|By Kramer Phillips | 4 years ago|
Amazon’s continuous expansion as brick-and-mortar malls across the country close their doors for good marks an ongoing trend that is not about to reverse course any time soon, according to analysts in both government and the private sector. Reports indicate that as many as half of human retail jobs will disappear in coming years as more and more shoppers either buy online while more brick-and-mortar stores turn over much of their daily work responsibilities to computers.
The U.S. Bureau of Labor Statistics estimates in a May 2017 report that 7.5 million retail jobs are at risk because of automation. The entire retailer workforce is approximately 16 million, so this equates to one out of every two retail jobs.

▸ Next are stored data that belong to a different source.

(* ===== verification/Book.v ===== *)
(** [crates/exchange-book]: the per-market matching engine, operation by
    operation.  The proofs are in [BookMatch.v] (matching) and [BookInv.v]
    (the book invariant). *)

From S2P Require Import Prelude BTreeMap RustStr ExchangeTypes.

Inductive BookError := WrongMarket | OffTick | BelowMinSize | Duplicate | Overflow.

Inductive SelfTradePolicy := CancelNewest | Allow.

Record RestingOrder := mkResting {
  ro_digest : Digest;
  ro_maker : SuiAddress;
  ro_side : Side;
  ro_price_ticks : Z;
  ro_remaining_base : Z;
  ro_pending_base : Z;
  ro_seq : Z;
}.

Definition available_base (o : RestingOrder) : Z :=
  u64_sub (ro_remaining_base o) (ro_pending_base o).

Definition set_pending (p : Z) (o : RestingOrder) : RestingOrder :=
  mkResting (ro_digest o) (ro_maker o) (ro_side o) (ro_price_ticks o)
    (ro_remaining_base o) p (ro_seq o).
Definition set_remaining (r : Z) (o : RestingOrder) : RestingOrder :=
  mkResting (ro_digest o) (ro_maker o) (ro_side o) (ro_price_ticks o)
    r (ro_pending_base o) (ro_seq o).

Record MatchIntent := mkMatchIntent {
  mi_market : SuiAddress;
  ask_digest : Digest;
  bid_digest : Digest;
  fill_base_amount : Z;
  exec_price_ticks : Z;
}.

Inductive PlaceOutcome := Matched | Rested (remaining_base : Z) | SelfTradeCancelled.

Record BookLevel := mkBookLevel { price_ticks : Z; base_quantity : Z; order_count : Z }.

#[export] Instance BookError_eq_dec : EqDecision BookError.
Proof. solve_decision. Defined.
#[export] Instance SelfTradePolicy_eq_dec : EqDecision SelfTradePolicy.
Proof. solve_decision. Defined.
#[export] Instance RestingOrder_eq_dec : EqDecision RestingOrder.
Proof. solve_decision. Defined.
#[export] Instance MatchIntent_eq_dec : EqDecision MatchIntent.
Proof. solve_decision. Defined.
#[export] Instance PlaceOutcome_eq_dec : EqDecision PlaceOutcome.
Proof. solve_decision. Defined.
#[export] Instance BookLevel_eq_dec : EqDecision BookLevel.
Proof. solve_decision. Defined.

(** Price in ticks and size in base units of an order on a market's grid. *)
Definition price_and_size (m : Market) (o : Order) : result BookError (Side * Z * Z) :=
  side ← ok_or (side_of m o) WrongMarket;
  let '(base_amount, quote_amount) :=
    match side with
    | Ask => (maker_amount o, taker_amount o)
    | Bid => (taker_amount o, maker_amount o)
    end in
  if (base_amount =? 0) || (quote_amount =? 0) then Err BelowMinSize else
  let num := u128_mul quote_amount (lot_size m) in
  let den := u128_mul base_amount (tick_size m) in
  if (den =? 0) || negb (num mod den =? 0) then Err OffTick else
  ticks ← (if num / den <=? u64_max then Ok (num / den) else Err Overflow);
  if ticks =? 0 then Err OffTick else
  if base_amount <? min_size m then Err BelowMinSize else
  Ok (side, ticks, base_amount).

Abbreviation levels := (btree (list RestingOrder)).

Record Book := mkBook {
  market : Market;
  bids : levels;
  asks : levels;
  index : gmap Digest (Side * Z);
  next_seq : Z;
  self_trade_policy : SelfTradePolicy;
}.

Definition Book_new (m : Market) : Book := mkBook m [] [] ∅ 0 CancelNewest.

Definition book_side (s : Side) (b : Book) : levels :=
  match s with Ask => asks b | Bid => bids b end.

Definition set_book_side (s : Side) (l : levels) (b : Book) : Book :=
  match s with
  | Ask => mkBook (market b) (bids b) l (index b) (next_seq b) (self_trade_policy b)
  | Bid => mkBook (market b) l (asks b) (index b) (next_seq b) (self_trade_policy b)
  end.
Definition set_index (i : gmap Digest (Side * Z)) (b : Book) : Book :=
  mkBook (market b) (bids b) (asks b) i (next_seq b) (self_trade_policy b).
Definition set_next_seq (n : Z) (b : Book) : Book :=
  mkBook (market b) (bids b) (asks b) (index b) n (self_trade_policy b).
Definition set_self_trade_policy (p : SelfTradePolicy) (b : Book) : Book :=
  mkBook (market b) (bids b) (asks b) (index b) (next_seq b) p.

(** ** Matching *)

(** The [crosses] and [has_avail] closures. *)
Definition crosses (incoming : RestingOrder) (p : Z) : bool :=
  match ro_side incoming with
  | Ask => ro_price_ticks incoming <=? p
  | Bid => p <=? ro_price_ticks incoming
  end.
Definition has_avail (q : list RestingOrder) : bool := existsb (λ o, 0 <? available_base o) q.

(** The opposite side's levels in the order the walk visits them. *)
Definition best_first {V} (side : Side) (l : btree V) : btree V :=
  match side with Ask => reverse l | Bid => l end.

Definition best_level (incoming : RestingOrder) (opposite : levels)
    : option (Z * list RestingOrder) :=
  List.find (λ pq, has_avail pq.2)
    (List.filter (λ pq, crosses incoming pq.1) (best_first (ro_side incoming) opposite)).

Definition mk_intent (market_id : SuiAddress) (incoming resting : RestingOrder)
    (qty level_price : Z) : MatchIntent :=
  let '(ask, bid) :=
    match ro_side incoming with
    | Ask => (ro_digest incoming, ro_digest resting)
    | Bid => (ro_digest resting, ro_digest incoming)
    end in
  mkMatchIntent market_id ask bid qty level_price.

(** How the [for resting in queue.iter_mut()] loop ends: the queue is
    exhausted, or one of the two [break 'outer]. *)
Inductive WalkExit := WalkDone | WalkFull | WalkSelfTrade.

Section walk.
Context (policy : SelfTradePolicy) (market_id : SuiAddress).

Fixpoint walk_queue (level_price : Z) (queue : list RestingOrder) (incoming : RestingOrder)
    : list RestingOrder * RestingOrder * list MatchIntent * WalkExit :=
  match queue with
  | [] => ([], incoming, [], WalkDone)
  | resting :: queue' =>
      if available_base incoming =? 0 then (queue, incoming, [], WalkFull)
      else if available_base resting =? 0 then
        let '(q, inc, intents, e) := walk_queue level_price queue' incoming in
        (resting :: q, inc, intents, e)
      else if bool_decide (ro_maker resting = ro_maker incoming)
              && bool_decide (policy = CancelNewest) then
        (queue, incoming, [], WalkSelfTrade)
      else
        let qty := Z.min (available_base incoming) (available_base resting) in
        let intent := mk_intent market_id incoming resting qty level_price in
        let resting' := set_pending (u64_add (ro_pending_base resting) qty) resting in
        let incoming' := set_pending (u64_add (ro_pending_base incoming) qty) incoming in
        let '(q, inc, intents, e) := walk_queue level_price queue' incoming' in
        (resting' :: q, inc, intent :: intents, e)
  end.

(** The ['outer] loop; [None] is running out of fuel. *)
Fixpoint match_loop (fuel : nat) (opposite : levels) (incoming : RestingOrder)
    (intents : list MatchIntent) : option (levels * RestingOrder * list MatchIntent * bool) :=
  match fuel with
  | O => None
  | S fuel' =>
      if 0 <? available_base incoming then
        match best_level incoming opposite with
        | None => Some (opposite, incoming, intents, false)
        | Some (level_price, queue) =>
            let '(queue', incoming', new, e) := walk_queue level_price queue incoming in
            let opposite' := bt_insert level_price queue' opposite in
            match e with
            | WalkDone => match_loop fuel' opposite' incoming' (intents ++ new)
            | WalkFull => Some (opposite', incoming', intents ++ new, false)
            | WalkSelfTrade => Some (opposite', incoming', intents ++ new, true)
            end
        end
      else Some (opposite, incoming, intents, false)
  end.
End walk.

(** One iteration per level and the final test: the fuel is never exhausted
    ([match_loop_total] in [BookMatch.v]). *)
Definition match_incoming (b : Book) (incoming : RestingOrder)
    : Book * RestingOrder * list MatchIntent * bool :=
  let other := opposite (ro_side incoming) in
  let opp := book_side other b in
  match match_loop (self_trade_policy b) (m_registry_id (market b)) (S (length opp)) opp incoming [] with
  | Some (opp', incoming', intents, self_trade) =>
      (set_book_side other opp' b, incoming', intents, self_trade)
  | None => (b, incoming, [], false)
  end.

Definition rest (b : Book) (o : RestingOrder) : Book :=
  let b1 := set_index (<[ro_digest o := (ro_side o, ro_price_ticks o)]> (index b)) b in
  let side_map := book_side (ro_side o) b1 in
  let q := default [] (bt_get (ro_price_ticks o) side_map) in
  set_book_side (ro_side o) (bt_insert (ro_price_ticks o) (q ++ [o]) side_map) b1.

Definition place (b : Book) (digest : Digest) (o : Order)
    : Book * result BookError (PlaceOutcome * list MatchIntent) :=
  if decide (is_Some (index b !! digest)) then (b, Err Duplicate) else
  match price_and_size (market b) o with
  | Err e => (b, Err e)
  | Ok (side, price_ticks, base_amount) =>
      let seq := next_seq b in
      let b1 := set_next_seq (u64_add seq 1) b in
      let incoming := mkResting digest (maker o) side price_ticks base_amount 0 seq in
      let '(b2, incoming, intents, self_trade) := match_incoming b1 incoming in
      if (self_trade : bool) then
        let incoming := set_remaining (ro_pending_base incoming) incoming in
        let b3 := if 0 <? ro_pending_base incoming then rest b2 incoming else b2 in
        (b3, Ok (SelfTradeCancelled, intents))
      else if available_base incoming =? 0 then
        let b3 := if 0 <? ro_pending_base incoming then rest b2 incoming else b2 in
        (b3, Ok (Matched, intents))
      else
        let rem := available_base incoming in
        (rest b2 incoming, Ok (Rested rem, intents))
  end.

(** ** Lookup and update *)

Definition has_digest (d : Digest) (o : RestingOrder) : bool := bool_decide (ro_digest o = d).

Definition get (b : Book) (d : Digest) : option RestingOrder :=
  '(side, price) ← index b !! d;
  q ← bt_get price (book_side side b);
  List.find (has_digest d) q.

Fixpoint update_first (d : Digest) (f : RestingOrder → RestingOrder) (q : list RestingOrder)
    : list RestingOrder :=
  match q with
  | [] => []
  | o :: q' => if has_digest d o then f o :: q' else o :: update_first d f q'
  end.

(** [get_mut], with the update the caller applies to the order found. *)
Definition get_mut (b : Book) (d : Digest) (f : RestingOrder → RestingOrder) : Book :=
  match index b !! d with
  | None => b
  | Some (side, price) =>
      match bt_get price (book_side side b) with
      | None => b
      | Some q => set_book_side side (bt_insert price (update_first d f q) (book_side side b)) b
      end
  end.

Definition remove (b : Book) (d : Digest) : Book * bool :=
  match index b !! d with
  | None => (b, false)
  | Some (side, price) =>
      let b1 := set_index (delete d (index b)) b in
      let side_map := book_side side b1 in
      match bt_get price side_map with
      | None => (b1, true)
      | Some q =>
          let q' := List.filter (λ o, negb (has_digest d o)) q in
          let side_map' := bt_insert price q' side_map in
          let side_map' := if bool_decide (q' = []) then bt_remove price side_map' else side_map' in
          (set_book_side side side_map' b1, true)
      end
  end.

Definition prune_if_done (b : Book) (d : Digest) : Book :=
  match get b d with
  | Some o =>
      if (ro_remaining_base o =? 0) && (ro_pending_base o =? 0) then (remove b d).1 else b
  | None => b
  end.

(** ** Settlement *)

Definition settle_order (fill : Z) (o : RestingOrder) : RestingOrder :=
  let qty := Z.min fill (ro_pending_base o) in
  set_remaining (u64_sub (ro_remaining_base o) qty)
    (set_pending (u64_sub (ro_pending_base o) qty) o).

Definition settle_success (b : Book) (intent : MatchIntent) : Book :=
  foldl (λ b d, prune_if_done (get_mut b d (settle_order (fill_base_amount intent))) d)
    b [ask_digest intent; bid_digest intent].

Definition restore_order (fill : Z) (o : RestingOrder) : RestingOrder :=
  let qty := Z.min fill (ro_pending_base o) in
  set_pending (u64_sub (ro_pending_base o) qty) o.

Definition settle_failed (b : Book) (intent : MatchIntent) (drop : list Digest) : Book :=
  let b1 := foldl (λ b d, get_mut b d (restore_order (fill_base_amount intent)))
              b [ask_digest intent; bid_digest intent] in
  foldl (λ b d, (remove b d).1) b1 drop.

Definition external_fill_order (base_amount : Z) (o : RestingOrder) : RestingOrder :=
  let o1 := set_remaining (u64_saturating_sub (ro_remaining_base o) base_amount) o in
  if ro_remaining_base o1 <? ro_pending_base o1 then set_pending (ro_remaining_base o1) o1 else o1.

Definition apply_external_fill (b : Book) (d : Digest) (base_amount : Z) : Book :=
  prune_if_done (get_mut b d (external_fill_order base_amount)) d.

Definition rematch (b : Book) (d : Digest) : Book * list MatchIntent :=
  match get b d with
  | None => (b, [])
  | Some o =>
      if available_base o =? 0 then (b, []) else
      let b1 := (remove b d).1 in
      let '(b2, incoming, intents, _) := match_incoming b1 o in
      (rest b2 incoming, intents)
  end.

(** ** Views *)

Definition agg (p : Z) (q : list RestingOrder) : BookLevel :=
  mkBookLevel p (wrap64 (Zsum_with available_base q))
    (Z.of_nat (length (List.filter (λ o, 0 <? available_base o) q))).

Definition snapshot_side (depth : nat) (l : levels) : list BookLevel :=
  take depth (List.filter (λ v, 0 <? base_quantity v) ((λ pq, agg pq.1 pq.2) <$> l)).

Definition snapshot (b : Book) (depth : nat) : list BookLevel * list BookLevel :=
  (snapshot_side depth (reverse (bids b)), snapshot_side depth (asks b)).

Definition best_bid (b : Book) : option Z :=
  fst <$> List.find (λ pq, has_avail pq.2) (reverse (bids b)).
Definition best_ask (b : Book) : option Z :=
  fst <$> List.find (λ pq, has_avail pq.2) (asks b).

(** [iter_orders]: bids then asks, each in ascending price order. *)
Definition iter_orders (b : Book) : list RestingOrder :=
  mjoin ((bids b).*2) ++ mjoin ((asks b).*2).

Definition orders_of (b : Book) (m : SuiAddress) : list Digest :=
  ro_digest <$> List.filter (λ o, bool_decide (ro_maker o = m)) (iter_orders b).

Workforce-management software may also thin the workforce. These software programs help managers track workflows and determine when business is up or down and fill staff positions accordingly. They can shed staff as soon as business slows rather than keep them on the clock without a guaranteed return on the investment.
Retail employees stand a better chance of staying employed if they learn how to serve online customers, suggest analysts at the Investor Responsibility Research Center Institute. They find that those retail workers who only know how to provide customer service in-person will be likely to lose their positions to automated kiosks, offsite customer call centers, and remote warehouses that receive orders online.
The U.S. Census Bureau’s data supports these assertions. Its Quarterly E-Commerce Report released in the fourth quarter of 2016 noted that online sales accounted for more than 9% of all retail sales in the United States, and that e-commerce grew 14.3% from fourth-quarter 2015 while total retail sales grew only 4.1%.